Task brief: As soon as the line containing "isConnected s3 = false" appears in the material below, start returning lines exactly, and end with the line containing "assert (B : (200".

Records provided:
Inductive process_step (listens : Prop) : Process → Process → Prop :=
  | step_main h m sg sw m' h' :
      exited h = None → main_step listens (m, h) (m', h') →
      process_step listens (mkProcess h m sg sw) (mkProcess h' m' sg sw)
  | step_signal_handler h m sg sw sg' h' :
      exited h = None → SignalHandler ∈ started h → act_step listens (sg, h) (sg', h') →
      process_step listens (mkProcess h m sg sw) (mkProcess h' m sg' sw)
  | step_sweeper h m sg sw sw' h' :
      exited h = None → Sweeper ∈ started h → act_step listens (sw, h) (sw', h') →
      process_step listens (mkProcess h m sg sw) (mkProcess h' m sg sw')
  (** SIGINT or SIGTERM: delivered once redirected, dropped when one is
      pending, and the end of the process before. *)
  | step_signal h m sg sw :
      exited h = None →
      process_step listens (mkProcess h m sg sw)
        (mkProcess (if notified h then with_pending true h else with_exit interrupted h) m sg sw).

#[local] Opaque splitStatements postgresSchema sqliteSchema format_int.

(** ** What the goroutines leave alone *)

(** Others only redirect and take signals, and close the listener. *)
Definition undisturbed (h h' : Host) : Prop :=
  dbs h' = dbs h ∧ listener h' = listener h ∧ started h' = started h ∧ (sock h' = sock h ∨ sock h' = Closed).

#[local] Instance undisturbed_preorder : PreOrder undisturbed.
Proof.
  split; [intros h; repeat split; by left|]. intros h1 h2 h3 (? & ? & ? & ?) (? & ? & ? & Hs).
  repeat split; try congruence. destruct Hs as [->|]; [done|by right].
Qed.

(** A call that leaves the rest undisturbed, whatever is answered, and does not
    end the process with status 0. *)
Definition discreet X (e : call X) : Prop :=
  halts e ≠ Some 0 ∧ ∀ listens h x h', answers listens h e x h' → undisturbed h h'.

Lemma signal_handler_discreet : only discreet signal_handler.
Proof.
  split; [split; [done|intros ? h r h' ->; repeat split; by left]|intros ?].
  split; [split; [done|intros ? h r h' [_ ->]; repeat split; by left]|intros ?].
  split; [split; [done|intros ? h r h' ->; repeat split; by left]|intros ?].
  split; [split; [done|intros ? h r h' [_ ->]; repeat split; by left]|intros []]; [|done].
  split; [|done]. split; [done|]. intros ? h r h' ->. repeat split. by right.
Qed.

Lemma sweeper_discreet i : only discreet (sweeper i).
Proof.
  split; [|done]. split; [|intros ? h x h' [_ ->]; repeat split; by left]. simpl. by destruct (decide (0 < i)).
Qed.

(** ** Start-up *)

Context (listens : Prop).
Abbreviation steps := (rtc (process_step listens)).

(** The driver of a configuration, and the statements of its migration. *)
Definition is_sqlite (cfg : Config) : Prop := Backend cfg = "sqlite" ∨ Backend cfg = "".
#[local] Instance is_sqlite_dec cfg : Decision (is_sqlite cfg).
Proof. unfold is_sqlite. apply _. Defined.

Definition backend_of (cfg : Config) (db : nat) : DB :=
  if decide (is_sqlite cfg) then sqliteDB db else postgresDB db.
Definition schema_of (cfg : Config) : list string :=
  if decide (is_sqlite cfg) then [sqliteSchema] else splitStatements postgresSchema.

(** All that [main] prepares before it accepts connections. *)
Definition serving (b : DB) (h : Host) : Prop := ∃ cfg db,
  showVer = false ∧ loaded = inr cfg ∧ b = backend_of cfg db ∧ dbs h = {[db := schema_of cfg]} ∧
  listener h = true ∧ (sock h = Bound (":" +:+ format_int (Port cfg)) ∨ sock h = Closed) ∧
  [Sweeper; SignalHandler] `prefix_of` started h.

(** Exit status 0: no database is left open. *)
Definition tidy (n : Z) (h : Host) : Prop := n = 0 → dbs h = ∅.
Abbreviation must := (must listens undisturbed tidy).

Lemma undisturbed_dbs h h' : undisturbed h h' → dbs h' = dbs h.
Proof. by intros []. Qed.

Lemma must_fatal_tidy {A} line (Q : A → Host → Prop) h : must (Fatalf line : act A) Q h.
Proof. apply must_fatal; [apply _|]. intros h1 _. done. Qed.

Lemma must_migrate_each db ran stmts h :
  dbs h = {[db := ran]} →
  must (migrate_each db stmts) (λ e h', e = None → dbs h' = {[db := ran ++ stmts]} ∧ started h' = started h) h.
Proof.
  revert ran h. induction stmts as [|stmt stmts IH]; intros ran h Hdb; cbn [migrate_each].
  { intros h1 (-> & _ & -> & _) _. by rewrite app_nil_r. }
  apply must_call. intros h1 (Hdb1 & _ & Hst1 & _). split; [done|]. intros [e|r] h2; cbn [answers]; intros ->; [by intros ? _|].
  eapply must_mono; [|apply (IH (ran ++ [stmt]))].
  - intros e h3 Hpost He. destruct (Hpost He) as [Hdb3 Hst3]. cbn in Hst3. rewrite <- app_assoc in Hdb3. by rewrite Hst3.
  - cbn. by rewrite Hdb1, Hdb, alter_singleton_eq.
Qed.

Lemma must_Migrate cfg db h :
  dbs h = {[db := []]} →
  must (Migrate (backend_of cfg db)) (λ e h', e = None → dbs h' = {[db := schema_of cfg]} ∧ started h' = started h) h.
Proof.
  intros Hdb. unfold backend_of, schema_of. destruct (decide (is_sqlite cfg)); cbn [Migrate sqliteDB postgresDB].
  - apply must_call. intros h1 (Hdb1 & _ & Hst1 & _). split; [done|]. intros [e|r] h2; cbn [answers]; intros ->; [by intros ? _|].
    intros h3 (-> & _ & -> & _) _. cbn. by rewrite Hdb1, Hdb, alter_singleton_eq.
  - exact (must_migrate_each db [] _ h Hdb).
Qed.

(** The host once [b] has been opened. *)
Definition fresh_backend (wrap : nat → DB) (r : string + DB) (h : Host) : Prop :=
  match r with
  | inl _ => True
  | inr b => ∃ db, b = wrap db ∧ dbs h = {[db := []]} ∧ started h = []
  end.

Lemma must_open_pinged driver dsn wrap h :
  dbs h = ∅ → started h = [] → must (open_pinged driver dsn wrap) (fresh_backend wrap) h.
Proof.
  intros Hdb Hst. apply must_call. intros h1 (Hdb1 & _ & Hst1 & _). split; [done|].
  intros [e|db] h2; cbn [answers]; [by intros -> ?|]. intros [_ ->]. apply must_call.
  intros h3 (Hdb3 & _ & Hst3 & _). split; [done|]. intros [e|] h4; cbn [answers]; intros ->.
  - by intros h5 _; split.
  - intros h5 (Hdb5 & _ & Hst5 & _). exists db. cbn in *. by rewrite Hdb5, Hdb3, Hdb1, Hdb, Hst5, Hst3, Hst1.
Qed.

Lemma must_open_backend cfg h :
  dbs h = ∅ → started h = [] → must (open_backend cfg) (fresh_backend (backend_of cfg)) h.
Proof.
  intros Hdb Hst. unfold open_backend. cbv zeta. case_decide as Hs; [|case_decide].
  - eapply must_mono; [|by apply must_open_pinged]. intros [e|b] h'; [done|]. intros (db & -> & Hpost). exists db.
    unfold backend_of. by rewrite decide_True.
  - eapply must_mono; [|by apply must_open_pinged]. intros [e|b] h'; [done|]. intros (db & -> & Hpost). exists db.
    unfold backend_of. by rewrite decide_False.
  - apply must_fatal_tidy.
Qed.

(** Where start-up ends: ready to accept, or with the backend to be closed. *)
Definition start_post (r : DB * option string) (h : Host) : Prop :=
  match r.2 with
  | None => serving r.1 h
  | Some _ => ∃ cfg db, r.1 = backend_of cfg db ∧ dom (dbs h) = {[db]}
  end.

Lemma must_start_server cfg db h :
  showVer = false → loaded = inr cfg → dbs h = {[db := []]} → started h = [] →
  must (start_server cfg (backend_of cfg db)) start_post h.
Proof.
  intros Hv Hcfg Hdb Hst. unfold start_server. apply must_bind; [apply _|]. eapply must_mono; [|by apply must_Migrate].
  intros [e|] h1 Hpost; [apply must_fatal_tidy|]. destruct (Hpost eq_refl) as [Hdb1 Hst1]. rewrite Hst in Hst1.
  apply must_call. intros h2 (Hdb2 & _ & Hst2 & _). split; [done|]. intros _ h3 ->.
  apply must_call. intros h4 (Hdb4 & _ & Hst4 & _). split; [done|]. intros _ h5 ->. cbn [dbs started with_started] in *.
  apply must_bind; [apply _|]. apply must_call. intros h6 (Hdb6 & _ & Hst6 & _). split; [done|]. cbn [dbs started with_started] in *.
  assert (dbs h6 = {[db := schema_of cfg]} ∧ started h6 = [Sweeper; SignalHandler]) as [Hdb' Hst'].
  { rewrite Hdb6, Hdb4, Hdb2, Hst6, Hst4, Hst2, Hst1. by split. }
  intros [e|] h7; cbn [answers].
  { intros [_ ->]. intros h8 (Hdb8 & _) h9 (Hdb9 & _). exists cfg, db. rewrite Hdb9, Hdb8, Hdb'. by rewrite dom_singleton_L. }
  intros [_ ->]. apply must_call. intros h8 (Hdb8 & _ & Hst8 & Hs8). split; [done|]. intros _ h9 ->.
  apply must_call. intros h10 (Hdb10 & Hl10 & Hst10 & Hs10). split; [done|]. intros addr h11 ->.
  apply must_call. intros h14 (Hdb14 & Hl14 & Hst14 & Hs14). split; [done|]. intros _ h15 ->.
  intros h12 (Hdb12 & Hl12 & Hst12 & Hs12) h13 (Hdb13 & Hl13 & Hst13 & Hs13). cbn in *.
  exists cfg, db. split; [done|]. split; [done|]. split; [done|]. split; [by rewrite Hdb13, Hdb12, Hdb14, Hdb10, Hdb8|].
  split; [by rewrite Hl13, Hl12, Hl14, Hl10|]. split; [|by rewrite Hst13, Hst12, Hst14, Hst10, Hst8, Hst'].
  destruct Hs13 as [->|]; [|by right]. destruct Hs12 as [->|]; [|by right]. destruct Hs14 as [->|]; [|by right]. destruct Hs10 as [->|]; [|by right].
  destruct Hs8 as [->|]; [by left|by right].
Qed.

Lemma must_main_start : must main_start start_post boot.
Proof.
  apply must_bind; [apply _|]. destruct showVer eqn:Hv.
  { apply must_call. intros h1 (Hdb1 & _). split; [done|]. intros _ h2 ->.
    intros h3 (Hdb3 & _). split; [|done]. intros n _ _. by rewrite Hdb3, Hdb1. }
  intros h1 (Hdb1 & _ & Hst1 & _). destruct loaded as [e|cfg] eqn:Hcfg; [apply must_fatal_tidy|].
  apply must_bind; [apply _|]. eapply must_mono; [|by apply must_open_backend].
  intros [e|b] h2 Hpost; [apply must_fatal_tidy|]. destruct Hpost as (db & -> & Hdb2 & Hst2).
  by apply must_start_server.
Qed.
--
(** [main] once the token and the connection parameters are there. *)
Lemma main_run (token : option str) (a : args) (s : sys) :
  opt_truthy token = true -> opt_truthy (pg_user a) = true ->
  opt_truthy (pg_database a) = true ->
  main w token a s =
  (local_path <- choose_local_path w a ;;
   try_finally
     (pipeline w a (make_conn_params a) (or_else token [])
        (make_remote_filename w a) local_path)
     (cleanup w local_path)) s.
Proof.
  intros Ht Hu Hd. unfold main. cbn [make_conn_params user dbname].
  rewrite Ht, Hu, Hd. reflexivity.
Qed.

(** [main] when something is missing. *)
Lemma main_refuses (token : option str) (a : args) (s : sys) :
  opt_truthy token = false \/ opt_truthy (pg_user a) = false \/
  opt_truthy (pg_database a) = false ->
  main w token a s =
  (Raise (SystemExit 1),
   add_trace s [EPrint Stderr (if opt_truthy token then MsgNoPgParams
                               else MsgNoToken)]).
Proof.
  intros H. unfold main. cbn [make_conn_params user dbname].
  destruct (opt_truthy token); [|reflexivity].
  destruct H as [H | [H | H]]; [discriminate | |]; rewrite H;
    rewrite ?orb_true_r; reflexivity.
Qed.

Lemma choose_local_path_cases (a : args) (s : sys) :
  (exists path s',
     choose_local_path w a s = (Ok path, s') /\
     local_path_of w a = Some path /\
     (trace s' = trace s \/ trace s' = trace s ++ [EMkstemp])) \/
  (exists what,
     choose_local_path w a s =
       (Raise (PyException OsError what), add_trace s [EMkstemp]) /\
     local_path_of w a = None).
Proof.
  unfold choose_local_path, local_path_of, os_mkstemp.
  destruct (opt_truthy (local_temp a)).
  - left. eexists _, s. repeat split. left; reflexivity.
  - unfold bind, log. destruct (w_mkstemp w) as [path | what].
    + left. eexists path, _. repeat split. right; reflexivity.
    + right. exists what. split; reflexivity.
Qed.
==
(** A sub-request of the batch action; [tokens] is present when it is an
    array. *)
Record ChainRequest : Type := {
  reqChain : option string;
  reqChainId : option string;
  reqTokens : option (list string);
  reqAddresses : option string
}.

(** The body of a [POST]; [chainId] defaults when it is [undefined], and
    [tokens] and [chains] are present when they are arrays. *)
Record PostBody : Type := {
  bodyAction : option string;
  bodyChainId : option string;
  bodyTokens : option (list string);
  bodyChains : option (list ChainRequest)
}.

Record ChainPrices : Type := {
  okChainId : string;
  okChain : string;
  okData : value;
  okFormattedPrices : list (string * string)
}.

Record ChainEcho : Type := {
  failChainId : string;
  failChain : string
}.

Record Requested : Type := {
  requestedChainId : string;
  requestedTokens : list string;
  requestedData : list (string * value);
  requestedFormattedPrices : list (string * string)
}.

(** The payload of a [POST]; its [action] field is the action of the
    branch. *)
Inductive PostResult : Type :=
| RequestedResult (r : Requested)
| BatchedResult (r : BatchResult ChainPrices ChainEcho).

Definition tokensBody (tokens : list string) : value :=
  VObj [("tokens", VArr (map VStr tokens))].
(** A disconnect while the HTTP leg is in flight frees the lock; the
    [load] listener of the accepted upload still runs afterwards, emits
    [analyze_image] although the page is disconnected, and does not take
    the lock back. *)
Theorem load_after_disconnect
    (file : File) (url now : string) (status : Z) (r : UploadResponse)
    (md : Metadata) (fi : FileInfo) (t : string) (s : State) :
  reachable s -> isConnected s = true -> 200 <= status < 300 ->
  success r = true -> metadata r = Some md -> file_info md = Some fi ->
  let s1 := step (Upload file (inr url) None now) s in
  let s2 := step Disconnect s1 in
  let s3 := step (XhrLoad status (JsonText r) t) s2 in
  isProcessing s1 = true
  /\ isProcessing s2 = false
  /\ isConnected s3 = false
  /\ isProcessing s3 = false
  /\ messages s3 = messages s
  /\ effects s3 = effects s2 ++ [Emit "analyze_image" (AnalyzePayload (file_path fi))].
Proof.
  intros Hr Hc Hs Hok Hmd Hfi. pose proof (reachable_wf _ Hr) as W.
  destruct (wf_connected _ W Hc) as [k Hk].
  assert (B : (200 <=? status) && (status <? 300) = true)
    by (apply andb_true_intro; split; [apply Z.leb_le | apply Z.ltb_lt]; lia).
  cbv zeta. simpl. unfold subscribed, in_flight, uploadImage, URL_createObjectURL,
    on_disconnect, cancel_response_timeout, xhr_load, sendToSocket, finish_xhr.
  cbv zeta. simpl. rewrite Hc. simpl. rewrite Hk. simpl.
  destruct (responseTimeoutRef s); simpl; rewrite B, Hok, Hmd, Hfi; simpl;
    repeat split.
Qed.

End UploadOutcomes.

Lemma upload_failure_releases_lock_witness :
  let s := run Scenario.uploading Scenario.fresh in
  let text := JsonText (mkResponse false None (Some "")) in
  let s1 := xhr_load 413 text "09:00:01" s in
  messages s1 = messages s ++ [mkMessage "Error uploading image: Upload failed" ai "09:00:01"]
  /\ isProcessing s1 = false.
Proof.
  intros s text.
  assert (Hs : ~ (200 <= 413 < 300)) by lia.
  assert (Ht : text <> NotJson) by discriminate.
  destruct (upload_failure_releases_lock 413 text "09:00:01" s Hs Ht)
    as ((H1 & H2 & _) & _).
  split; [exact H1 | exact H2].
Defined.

Exercise response:
  /\ isConnected s3 = false
  /\ isProcessing s3 = false
  /\ messages s3 = messages s
  /\ effects s3 = effects s2 ++ [Emit "analyze_image" (AnalyzePayload (file_path fi))].
Proof.
  intros Hr Hc Hs Hok Hmd Hfi. pose proof (reachable_wf _ Hr) as W.
  destruct (wf_connected _ W Hc) as [k Hk].
  assert (B : (200 <=? status) && (status <? 300) = true)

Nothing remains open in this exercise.